### TASK OBJECTIVE
For the entries below, print exactly the lines between the line holding "q :: _ => Ok q end." and the line holding "(** The loop", inclusive, and nothing else.

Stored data

Segment Open

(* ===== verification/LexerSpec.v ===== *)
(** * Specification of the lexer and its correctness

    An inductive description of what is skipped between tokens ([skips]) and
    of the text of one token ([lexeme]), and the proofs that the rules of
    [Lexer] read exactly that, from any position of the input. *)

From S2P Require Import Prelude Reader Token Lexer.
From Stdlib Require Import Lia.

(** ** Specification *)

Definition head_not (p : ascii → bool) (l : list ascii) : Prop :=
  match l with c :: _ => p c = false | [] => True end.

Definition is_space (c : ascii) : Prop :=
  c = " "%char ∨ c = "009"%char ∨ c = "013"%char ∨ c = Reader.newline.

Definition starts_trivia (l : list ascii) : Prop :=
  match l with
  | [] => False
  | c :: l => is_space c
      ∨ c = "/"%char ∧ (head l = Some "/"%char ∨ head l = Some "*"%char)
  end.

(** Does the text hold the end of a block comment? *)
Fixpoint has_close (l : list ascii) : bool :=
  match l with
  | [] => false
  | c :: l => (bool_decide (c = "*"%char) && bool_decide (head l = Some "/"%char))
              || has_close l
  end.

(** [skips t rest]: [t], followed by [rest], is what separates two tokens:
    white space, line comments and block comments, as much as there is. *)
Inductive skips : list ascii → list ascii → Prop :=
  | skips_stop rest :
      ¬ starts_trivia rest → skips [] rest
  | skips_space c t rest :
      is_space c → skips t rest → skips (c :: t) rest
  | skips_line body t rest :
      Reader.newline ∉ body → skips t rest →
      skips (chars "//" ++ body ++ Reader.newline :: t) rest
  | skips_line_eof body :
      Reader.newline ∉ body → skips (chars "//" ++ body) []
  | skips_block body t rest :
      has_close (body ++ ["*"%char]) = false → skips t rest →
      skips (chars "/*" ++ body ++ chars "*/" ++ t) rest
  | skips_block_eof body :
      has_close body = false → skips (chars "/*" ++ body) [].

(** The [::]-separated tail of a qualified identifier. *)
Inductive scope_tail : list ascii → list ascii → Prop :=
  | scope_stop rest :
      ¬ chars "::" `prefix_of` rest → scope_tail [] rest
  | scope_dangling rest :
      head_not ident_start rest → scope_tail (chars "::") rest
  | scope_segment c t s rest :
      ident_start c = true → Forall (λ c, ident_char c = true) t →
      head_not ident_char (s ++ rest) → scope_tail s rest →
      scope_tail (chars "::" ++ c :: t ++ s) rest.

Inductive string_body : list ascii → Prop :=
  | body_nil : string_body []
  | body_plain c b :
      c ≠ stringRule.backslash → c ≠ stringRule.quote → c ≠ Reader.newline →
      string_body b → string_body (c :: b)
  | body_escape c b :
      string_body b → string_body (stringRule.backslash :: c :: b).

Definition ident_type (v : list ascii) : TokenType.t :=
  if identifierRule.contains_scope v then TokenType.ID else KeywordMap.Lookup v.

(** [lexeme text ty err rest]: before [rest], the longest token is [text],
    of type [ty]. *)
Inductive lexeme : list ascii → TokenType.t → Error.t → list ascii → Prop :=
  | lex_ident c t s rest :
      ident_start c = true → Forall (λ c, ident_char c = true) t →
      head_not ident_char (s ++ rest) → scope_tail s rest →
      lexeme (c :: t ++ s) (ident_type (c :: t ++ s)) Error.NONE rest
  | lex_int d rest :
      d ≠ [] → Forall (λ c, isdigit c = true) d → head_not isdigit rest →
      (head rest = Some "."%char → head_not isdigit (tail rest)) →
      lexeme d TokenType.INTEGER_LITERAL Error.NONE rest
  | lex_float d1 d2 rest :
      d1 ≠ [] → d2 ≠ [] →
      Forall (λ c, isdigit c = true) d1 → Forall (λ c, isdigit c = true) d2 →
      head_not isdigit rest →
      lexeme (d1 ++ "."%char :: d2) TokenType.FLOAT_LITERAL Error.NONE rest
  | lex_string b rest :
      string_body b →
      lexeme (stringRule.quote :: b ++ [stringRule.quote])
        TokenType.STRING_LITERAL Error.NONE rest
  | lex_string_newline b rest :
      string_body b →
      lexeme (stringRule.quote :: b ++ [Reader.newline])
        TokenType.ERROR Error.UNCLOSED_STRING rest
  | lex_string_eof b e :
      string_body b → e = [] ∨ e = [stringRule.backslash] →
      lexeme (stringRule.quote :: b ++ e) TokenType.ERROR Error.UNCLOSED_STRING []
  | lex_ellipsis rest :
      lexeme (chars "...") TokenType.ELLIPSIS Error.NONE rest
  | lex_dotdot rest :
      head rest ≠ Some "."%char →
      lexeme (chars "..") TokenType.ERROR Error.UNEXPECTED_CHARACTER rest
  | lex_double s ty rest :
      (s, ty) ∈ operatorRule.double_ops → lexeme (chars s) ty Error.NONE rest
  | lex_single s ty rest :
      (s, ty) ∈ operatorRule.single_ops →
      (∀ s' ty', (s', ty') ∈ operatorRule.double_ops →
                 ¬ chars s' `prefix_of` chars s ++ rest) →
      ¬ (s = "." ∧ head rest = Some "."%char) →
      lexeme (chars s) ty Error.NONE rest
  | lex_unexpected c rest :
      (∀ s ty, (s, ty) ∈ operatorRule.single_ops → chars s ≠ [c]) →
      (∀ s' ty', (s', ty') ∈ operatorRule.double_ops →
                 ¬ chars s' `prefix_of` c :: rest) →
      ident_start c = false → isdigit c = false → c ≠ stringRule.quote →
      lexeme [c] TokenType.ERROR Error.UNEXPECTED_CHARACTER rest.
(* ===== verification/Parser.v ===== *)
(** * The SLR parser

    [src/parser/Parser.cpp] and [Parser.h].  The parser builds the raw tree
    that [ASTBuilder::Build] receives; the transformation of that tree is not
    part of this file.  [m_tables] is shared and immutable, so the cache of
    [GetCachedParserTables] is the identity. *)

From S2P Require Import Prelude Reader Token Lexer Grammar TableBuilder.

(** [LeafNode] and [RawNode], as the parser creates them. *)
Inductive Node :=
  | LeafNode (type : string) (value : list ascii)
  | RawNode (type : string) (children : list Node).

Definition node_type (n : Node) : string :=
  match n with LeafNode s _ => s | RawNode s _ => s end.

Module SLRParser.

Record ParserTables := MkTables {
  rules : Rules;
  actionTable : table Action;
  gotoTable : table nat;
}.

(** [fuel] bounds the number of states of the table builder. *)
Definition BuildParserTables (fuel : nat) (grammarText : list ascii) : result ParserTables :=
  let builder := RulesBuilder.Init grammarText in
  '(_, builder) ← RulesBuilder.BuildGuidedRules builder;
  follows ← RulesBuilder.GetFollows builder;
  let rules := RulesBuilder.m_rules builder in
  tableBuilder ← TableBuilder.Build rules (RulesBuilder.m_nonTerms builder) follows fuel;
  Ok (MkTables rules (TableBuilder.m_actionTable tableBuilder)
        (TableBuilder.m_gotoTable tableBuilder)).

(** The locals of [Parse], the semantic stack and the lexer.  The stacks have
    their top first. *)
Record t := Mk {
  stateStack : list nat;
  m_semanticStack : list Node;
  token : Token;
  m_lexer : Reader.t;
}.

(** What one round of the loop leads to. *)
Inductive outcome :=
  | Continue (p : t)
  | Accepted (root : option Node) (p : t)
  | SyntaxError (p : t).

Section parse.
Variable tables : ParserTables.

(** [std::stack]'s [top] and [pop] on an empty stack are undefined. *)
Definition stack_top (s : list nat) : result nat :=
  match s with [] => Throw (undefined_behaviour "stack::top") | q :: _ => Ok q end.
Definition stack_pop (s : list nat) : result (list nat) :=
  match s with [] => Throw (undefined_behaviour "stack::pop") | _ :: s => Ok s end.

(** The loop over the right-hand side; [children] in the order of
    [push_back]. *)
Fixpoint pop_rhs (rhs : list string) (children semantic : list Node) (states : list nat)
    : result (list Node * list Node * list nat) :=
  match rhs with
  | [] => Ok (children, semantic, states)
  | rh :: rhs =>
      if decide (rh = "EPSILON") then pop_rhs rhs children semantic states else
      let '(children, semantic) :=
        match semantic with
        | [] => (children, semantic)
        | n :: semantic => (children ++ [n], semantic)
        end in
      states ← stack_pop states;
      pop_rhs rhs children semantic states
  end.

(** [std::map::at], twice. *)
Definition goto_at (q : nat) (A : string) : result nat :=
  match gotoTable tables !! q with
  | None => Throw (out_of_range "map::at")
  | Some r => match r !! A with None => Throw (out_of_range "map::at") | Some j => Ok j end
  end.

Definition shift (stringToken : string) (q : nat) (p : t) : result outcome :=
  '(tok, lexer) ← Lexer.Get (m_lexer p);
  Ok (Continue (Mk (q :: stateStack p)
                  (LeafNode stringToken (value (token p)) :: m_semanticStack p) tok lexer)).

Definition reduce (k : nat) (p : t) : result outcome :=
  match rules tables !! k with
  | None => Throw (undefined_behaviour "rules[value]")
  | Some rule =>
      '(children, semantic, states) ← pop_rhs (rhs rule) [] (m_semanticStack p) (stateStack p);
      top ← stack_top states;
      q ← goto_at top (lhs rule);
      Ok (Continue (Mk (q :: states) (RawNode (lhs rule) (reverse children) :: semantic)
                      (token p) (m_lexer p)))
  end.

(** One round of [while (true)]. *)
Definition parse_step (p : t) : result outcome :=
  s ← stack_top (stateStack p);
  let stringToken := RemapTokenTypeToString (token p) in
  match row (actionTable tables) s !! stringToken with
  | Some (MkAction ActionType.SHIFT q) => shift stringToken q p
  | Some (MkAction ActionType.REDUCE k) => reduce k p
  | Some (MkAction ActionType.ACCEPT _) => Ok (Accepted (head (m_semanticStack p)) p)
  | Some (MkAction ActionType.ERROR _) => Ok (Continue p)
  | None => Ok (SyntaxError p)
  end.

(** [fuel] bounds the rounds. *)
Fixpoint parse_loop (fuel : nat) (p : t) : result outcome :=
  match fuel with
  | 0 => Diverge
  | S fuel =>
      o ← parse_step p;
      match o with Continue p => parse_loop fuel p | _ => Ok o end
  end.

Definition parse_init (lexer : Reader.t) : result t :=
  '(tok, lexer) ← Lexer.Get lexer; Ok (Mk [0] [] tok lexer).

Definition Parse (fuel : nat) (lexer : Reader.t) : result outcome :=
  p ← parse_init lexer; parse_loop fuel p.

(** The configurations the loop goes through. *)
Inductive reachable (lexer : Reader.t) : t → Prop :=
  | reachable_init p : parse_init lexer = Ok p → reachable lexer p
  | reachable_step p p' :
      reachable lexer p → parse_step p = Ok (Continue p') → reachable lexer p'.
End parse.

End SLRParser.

Segment Closed

### RESULT
  match s with [] => Throw (undefined_behaviour "stack::top") | q :: _ => Ok q end.
Definition stack_pop (s : list nat) : result (list nat) :=
  match s with [] => Throw (undefined_behaviour "stack::pop") | _ :: s => Ok s end.

(** The loop over the right-hand side; [children] in the order of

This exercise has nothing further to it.